Mark S D, Robins J M
Epidemiologic Methods Section, National Cancer Institute, Rockville, MD 20892.
Stat Med. 1993 Sep 15;12(17):1605-28. doi: 10.1002/sim.4780121707.
Estimating the causal effect of quitting smoking on time to death or first myocardial infarction requires that one control for the differences in risk factors between individuals who elect to quite at each time t versus those who elect to continue smoking at time t. In this paper we examine the limitations of standard time varying Cox proportional hazards models to yield tests and estimates of this effect. Implementing the method of G-estimation proposed by Robins, we perform an observational analysis of data from the Multiple Risk Factor Intervention Trial (MRFIT) and estimate the causal effect of cigarette cessation while controlling for such time varying confounders as angina.

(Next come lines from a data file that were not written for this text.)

(** * Cross field computation of the quad meshing tools (qmt_cross_field.cpp)

    A shallow embedding of [contrib/QuadMeshingTools/qmt_cross_field.cpp]:
    the adjacency builder, the Crouzeix-Raviart stiffness assembler, the
    system compactor, the heat diffusion driver and the field extractor.

    Conventions.
    - Vertex and edge identifiers ([id]) are unsigned 32 bit integers, modelled
      as [N]; a conversion into [id] is written [to_id] and wraps around.
      Signed identifiers ([sid]) are modelled as [Z].  Vector subscripts
      ([size_t]) are [nat].
    - [double] is idealised as the real numbers [R].
    - A [std::vector] is a [list]; [v[i]] is a lookup, [v[i] = x] an insert,
      [v.push_back(x)] appends.  A subscript out of range is undefined
      behaviour in the source; here a read yields the default value of the
      type and a write does nothing. *)

From Stdlib Require Import ZArith NArith Reals Lra Lia ClassicalDescription Sorted.
From stdpp Require Import base list numbers gmap.

(** ** Types of qmt_types.hpp *)

(** Modelled from the spec: qmt_types.hpp is not part of the sources.  [id] is
    the unsigned type of vertex ids; [id2Hash] packs two of them in one 64 bit
    word by a shift of 32, so [id] has 32 bits.  [NO_ID] is the sentinel
    ("invalid") id, the largest value of the type.  [sid] is the signed type
    of the adjacency slots, taken wide enough to hold every [id]. *)
Abbreviation id := N (only parsing).
Abbreviation sid := Z (only parsing).
Abbreviation id2 := (N * N)%type (only parsing).
Abbreviation id3 := (N * N * N)%type (only parsing).
Abbreviation sid3 := (Z * Z * Z)%type (only parsing).
Abbreviation vec3 := (R * R * R)%type (only parsing).

Definition id_modulus : N := 2 ^ 32.

Definition to_id (n : N) : id := (n mod id_modulus)%N.

Definition NO_ID : id := 4294967295%N.

Definition sid_of_id (v : id) : sid := Z.of_N v.

(** [a[k]] and [a[k] = x] on a [std::array] of three components. *)
Definition at3 {A} (t : A * A * A) (k : nat) : A :=
  match k with O => t.1.1 | 1 => t.1.2 | _ => t.2 end.

Definition set3 {A} (k : nat) (x : A) (t : A * A * A) : A * A * A :=
  match k with
  | O => (x, t.1.2, t.2)
  | 1 => (t.1.1, x, t.2)
  | _ => (t.1.1, t.1.2, x)
  end.

(** [v[i].push_back(x)] on a vector of vectors. *)
Definition push_at {A} (i : nat) (x : A) (v : list (list A)) : list (list A) :=
  alter (λ l, l ++ [x]) i v.

(** [v.resize(n)] on a vector of vectors: truncates, or pads with empty
    vectors; the entries already there are kept. *)
Definition resize_vv {A} (n : nat) (v : list (list A)) : list (list A) :=
  take n v ++ replicate (n - length v) [].

(** ** Failures *)

(** A function that reports an error and returns false yields [Err]. *)
Inductive result (E A : Type) : Type :=
  | Ok (a : A)
  | Err (e : E).
Arguments Ok {E A} a.
Arguments Err {E A} e.

#[global] Instance result_ret {E} : MRet (result E) := λ A a, Ok a.
#[global] Instance result_bind {E} : MBind (result E) := λ A B f m,
  match m with Ok a => f a | Err e => Err e end.

(** ** Constants and functions of the C library *)

#[global] Instance R_inhabited : Inhabited R := populate 0%R.

Definition DBL_MAX : R := IZR (2 ^ 1024 - 2 ^ 971).

(** [constexpr double EPS = 1.e-14], to detect 0. *)
Definition EPS : R := 1e-14%R.

(** [atan2(y,x)], the angle of the point [(x,y)] in (-PI, PI].  The reals
    have one zero: for [y = -0.0] and [x < 0] the C library gives -PI, where
    this function gives PI; the range of the C function is [-PI, PI]. *)
Definition atan2 (y x : R) : R :=
  if Rlt_dec 0 x then atan (y / x)
  else if Rlt_dec x 0 then
    (if Rle_dec 0 y then atan (y / x) + PI else atan (y / x) - PI)%R
  else if Rlt_dec 0 y then (PI / 2)%R
  else if Rlt_dec y 0 then (- PI / 2)%R
  else 0%R.

Module QMT_CF_Utils.

(** [sorted(v1,v2)] *)
Definition sorted (v1 v2 : id) : id2 :=
  if (v1 <? v2)%N then (v1, v2) else (v2, v1).

(** [std::sort(face.begin(),face.end())] on a pair. *)
Definition sort_face (face : id2) : id2 :=
  if (face.2 <? face.1)%N then (face.2, face.1) else face.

We reject the null hypothesis of no effect of quitting on time to failure, and estimate that by quitting smoking, an individual increases by 50 per cent his time to death or first myocardial infarction (MI).
估计戒烟对死亡时间或首次心肌梗死的因果效应,需要控制在每个时间点t选择戒烟的个体与选择继续吸烟的个体之间风险因素的差异。在本文中,我们研究了标准的随时间变化的Cox比例风险模型在进行该效应的检验和估计时的局限性。通过实施罗宾斯提出的G估计方法,我们对多重危险因素干预试验(MRFIT)的数据进行了观察性分析,并在控制诸如心绞痛等随时间变化的混杂因素的同时,估计了戒烟的因果效应。我们拒绝了戒烟对至失败时间无影响的原假设,并估计通过戒烟,个体至死亡或首次心肌梗死(MI)的时间增加了50%。